## What is being asked:
Where a line of the records holds the string "truediv", copy that line.

Data entries:
=== Begin Enclosure ===
(** [os.makedirs(outdir, exist_ok=True)]. *)
Definition makedirs (idx : nat) (outdir : string) : io unit :=
  perform (Makedirs outdir);;
  if makedirs_raises (env idx) then raise OSError else mret tt.

(** [item.out_dir = outdir]; the item is the one at position [idx],
    counted from 1. *)
Definition set_out_dir (idx : nat) (outdir : string) : io unit :=
  modify (fun s =>
    mkwstate (ok s) (fail s)
      (alter (fun it => mkDownloadItem (platform it) (input_type it)
                          (raw_text it) (resolved_url it) (Some outdir))
             (pred idx) (items s))
      (processes s)).

(** [proc = subprocess.Popen(cmd)], [self.processes.append(proc)] and the
    polling loop; the value is [proc.returncode] after the loop. *)
Definition popen_and_poll (idx : nat) (cmd : list string) : io (option Z) :=
  perform (Popen cmd);;
  match child (env idx) with
  | popen_raises => raise OSError
  | c =>
      modify (fun s => mkwstate (ok s) (fail s) (items s)
                         (processes s ++ [cmd])%list);;
      match c with
      | exits rc => mret (Some rc)
      | killed rc =>
          perform Kill;; emit (log DownloadKilled);; mret rc
      | _ => never
      end
  end.

Definition incr_ok : io unit :=
  modify (fun s => mkwstate (ok s + 1) (fail s) (items s) (processes s)).
Definition incr_fail : io unit :=
  modify (fun s => mkwstate (ok s) (fail s + 1) (items s) (processes s)).

(** [item.resolved_url or item.raw_text.strip()] *)
Definition fetch_url (item : DownloadItem) : string :=
  match resolved_url item with
  | Some u => or_else u (strip (raw_text item))
  | None => strip (raw_text item)
  end.

(** [item.platform if item.platform != "Auto Detect" else
    detect_platform(url)] *)
Definition resolve_platform (item : DownloadItem) (url : string)
  : result string :=
  if negb (String.eqb (platform item) "Auto Detect") then Ok (platform item)
  else detect_platform check_bracketed_netloc url.

(** [folder_name] and [outdir]. *)
Definition outdir_for (platform url : string) : string :=
  let folder_name :=
    derive_folder_name check_bracketed_netloc (or_else platform "Auto") url in
  PosixPath.join base_dir [or_else platform "Auto"; folder_name].

(** The body of the [try]. *)
Definition try_body (idx : nat) (item : DownloadItem) : io unit :=
  emit (item_progress (Preparing idx total (raw_text item)));;
  let url := fetch_url item in
  platform ← lift (resolve_platform item url);
  let outdir := outdir_for platform url in
  makedirs idx outdir;;
  set_out_dir idx outdir;;
  let '(fmt, merge_fmt) := select_format platform in
  let ydl_opts := base_opts platform outdir fmt merge_fmt in
  ydl_opts ← cookie_opts idx ydl_opts;
  cmd ← lift (build_cmd url outdir fmt merge_fmt);
  emit (item_progress (Downloading idx total url));;
  returncode ← popen_and_poll idx cmd;
  if bool_decide (returncode = Some 0%Z) then
    incr_ok;; emit (log (Finished url outdir))
  else
    incr_fail;; emit (log (Failed url)).

Definition except_handler (e : exn) : io unit :=
  incr_fail;; emit (log (Error e)).

Definition finally_block : io unit :=
  s ← get_state;
  emit (counts total (ok s) (fail s));;
  let pct := percent (ok s) (fail s) total in
  emit (progress pct).

(** The [for] loop; [idx] is the number of the first item of [its]. *)
Fixpoint loop (idx : nat) (its : list DownloadItem) : io unit :=
  match its with
  | [] => mret tt
  | item :: rest =>
      if stop_is_set (env idx) then mret tt
      else
        try_except_finally (try_body idx item) except_handler finally_block;;
        loop (S idx) rest
  end.

Definition run : io unit :=
  if negb yt_dlp then
    emit (log NotInstalled);;
    emit done
  else
    loop 1 items0;;
    emit done.

(** The signals of a run, in order. *)
Definition signals_of (w : list effect) : list signal :=
  omap (fun e => match e with Emit x => Some x | _ => None end) w.

End Worker.

(** ** [Worker._hook] *)

Section Hook.
Import PyStr.

Definition val_truthy (v : pyval) : bool :=
  match v with
  | VNone => false
  | VInt n => negb (n =? 0)%Z
  | VStr s => truthy s
  | VBool b => b
  | VDict d => negb (bool_decide (d = ∅))
  | _ => true
  end.

(** [d.get(key)] and [d.get(key, default)]. *)
Definition dict_get (d : gmap string pyval) (key : string) (dflt : pyval)
  : pyval :=
  default dflt (d !! key).

Definition val_or (a b : pyval) : pyval := if val_truthy a then a else b.

Definition is_str (v : pyval) (s : string) : bool :=
  match v with
  | VStr t => String.eqb t s
  | _ => false
  end.

(** [int(downloaded*100/max(1,total))] on integers. *)
Definition hook_percent (downloaded total : pyval) : result Z :=
  match downloaded, total with
  | VInt a, VInt b =>
      let n := (a * 100)%Z in
      if (0 <=? n)%Z
      then Ok (PyFloat.to_int (PyFloat.truediv n (Z.max 1 b)))
      else Ok (- PyFloat.to_int (PyFloat.truediv (- n) (Z.max 1 b)))%Z
  | _, _ => Raise TypeError
  end.

(** The local variable [pct] is [None] while it is not bound; reading it
    then is an [UnboundLocalError]. *)
Definition read_local (pct : option Z) : result Z :=
  match pct with
  | Some p => Ok p
  | None => Raise UnboundLocalError
  end.

Definition _hook (d : gmap string pyval) : io unit :=
  if is_str (dict_get d "status" VNone) "downloading" then
    let total := val_or (dict_get d "total_bytes" VNone)
                        (dict_get d "total_bytes_estimate" VNone) in
    let downloaded := dict_get d "downloaded_bytes" (VInt 0) in
    pct ← (if val_truthy total
           then p ← lift (hook_percent downloaded total); mret (Some p)
           else mret None);
    p ← lift (read_local pct);
    emit (item_progress (HookPercent p (dict_get d "filename" (VStr ""))))
  else if is_str (dict_get d "status" VNone) "finished" then
    emit (item_progress (PostProcessing (dict_get d "filename" (VStr ""))))
  else mret tt.

End Hook.

(** ** [MrLYDownloader._start]

    [lines] is [self.link_box.toPlainText().splitlines()].  The value is
    the list of items handed to the [Worker], or nothing when a warning
    box is shown instead. *)

Definition _start (now : DateTime.datetime) (license_text : string)
    (platform_choice input_choice : string) (lines : list string)
  : option (list DownloadItem) :=
  if negb (License.validate_license now license_text) then None
  else
    let lines := List.filter PyStr.truthy (List.map PyStr.strip lines) in
    match lines with
    | [] => None
    | _ =>
        Some (List.map
                (fun line => mkDownloadItem platform_choice input_choice line
                               None None)
                lines)
    end.

(** ** Reading a trace *)

(** The lines logged. *)
Definition logged (w : list effect) : list message :=
  omap (fun e => match e with Emit (log m) => Some m | _ => None end) w.

(** The [counts] and [progress] signals. *)
Definition tally (w : list effect) : list signal :=
  omap (fun e => match e with
                 | Emit (counts t o f) => Some (counts t o f)
                 | Emit (progress p) => Some (progress p)
                 | _ => None
                 end) w.

(** The number of items started: each pass through the [try] begins with
    one "Preparing" line. *)
Definition started (w : list effect) : nat :=
  List.length
    (omap (fun e => match e with
                    | Emit (item_progress (Preparing i t r)) => Some i
                    | _ => None
                    end) w).

(** The number of [done] signals. *)
Definition count_done (w : list effect) : nat :=
  List.length
    (omap (fun e => match e with Emit done => Some tt | _ => None end) w).

(** The child processes launched. *)
Definition launched (w : list effect) : list (list string) :=
  omap (fun e => match e with Popen cmd => Some cmd | _ => None end) w.

(** The number of passes the loop makes over [n] items numbered from
    [idx] when no child hangs: it stops at the first pass that finds the
    stop flag set. *)
Fixpoint planned (env : nat -> item_env) (idx n : nat) : nat :=
  match n with
  | O => O
  | S n' => if stop_is_set (env idx) then O else S (planned env (S idx) n')
  end.

(** A [counts] signal that fits a batch of [total] items. *)
Definition counts_within (total : Z) (x : signal) : Prop :=
  match x with
  | counts t o f => t = total /\ (0 <= o)%Z /\ (0 <= f)%Z /\ (o + f <= total)%Z
  | _ => True
  end.

(** A trace without [counts], [progress], [done] or "Preparing". *)
Definition silent (w : list effect) : Prop :=
  tally w = [] /\ count_done w = 0%nat /\ started w = 0%nat.

(** A statement that is silent and leaves both counters alone. *)
Definition quiet {A : Type} (m : io A) : Prop :=
  forall s,
    match m s with
    | (w, s', _) => silent w /\ ok s' = ok s /\ fail s' = fail s
    end.

(** One counter up by one, the other unchanged. *)
Definition one_more (s s' : wstate) : Prop :=
  (ok s' = ok s + 1 /\ fail s' = fail s)%Z
  \/ (ok s' = ok s /\ fail s' = fail s + 1)%Z.

(** A statement that is silent and counts one item when it ends
    normally, none otherwise. *)
Definition counted {A : Type} (m : io A) : Prop :=
  forall s,
    match m s with
    | (w, s', Some (Ok _)) => silent w /\ one_more s s'
    | (w, s', _) => silent w /\ ok s' = ok s /\ fail s' = fail s
    end.

(** The [counts] and [progress] signals of a batch of [total] items come
    in pairs, the percentage being computed from the counts before it. *)
Fixpoint well_tallied (total : Z) (l : list signal) : Prop :=
  match l with
  | [] => True
  | counts t o f :: progress p :: l' =>
      t = total /\ p = percent o f t /\ well_tallied total l'
  | _ => False
  end.

(** The [counts] and [progress] signals come in pairs, and each percentage
    is the quotient [100 * (ok + fail) / max(1, total)] cut to an integer:
    the floor [q], or [q - 1] when the quotient is the integer [q] and the
    two roundings of the floating-point computation end below it. *)
Fixpoint tally_truncated (l : list signal) : Prop :=
  match l with
  | [] => True
  | counts t o f :: progress p :: l' =>
      (p = percent o f t
       /\ let n := Z.max 1 t in
          let q := (100 * (o + f) / n)%Z in
          (q - 1 <= p <= q)%Z
          /\ ((100 * (o + f)) mod n <> 0 -> p = q)%Z
          /\ (o + f = n -> p = 100)%Z)
      /\ tally_truncated l'
  | _ => False
  end.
=== End Enclosure ===
## Task result:
      then Ok (PyFloat.to_int (PyFloat.truediv n (Z.max 1 b)))
      else Ok (- PyFloat.to_int (PyFloat.truediv (- n) (Z.max 1 b)))%Z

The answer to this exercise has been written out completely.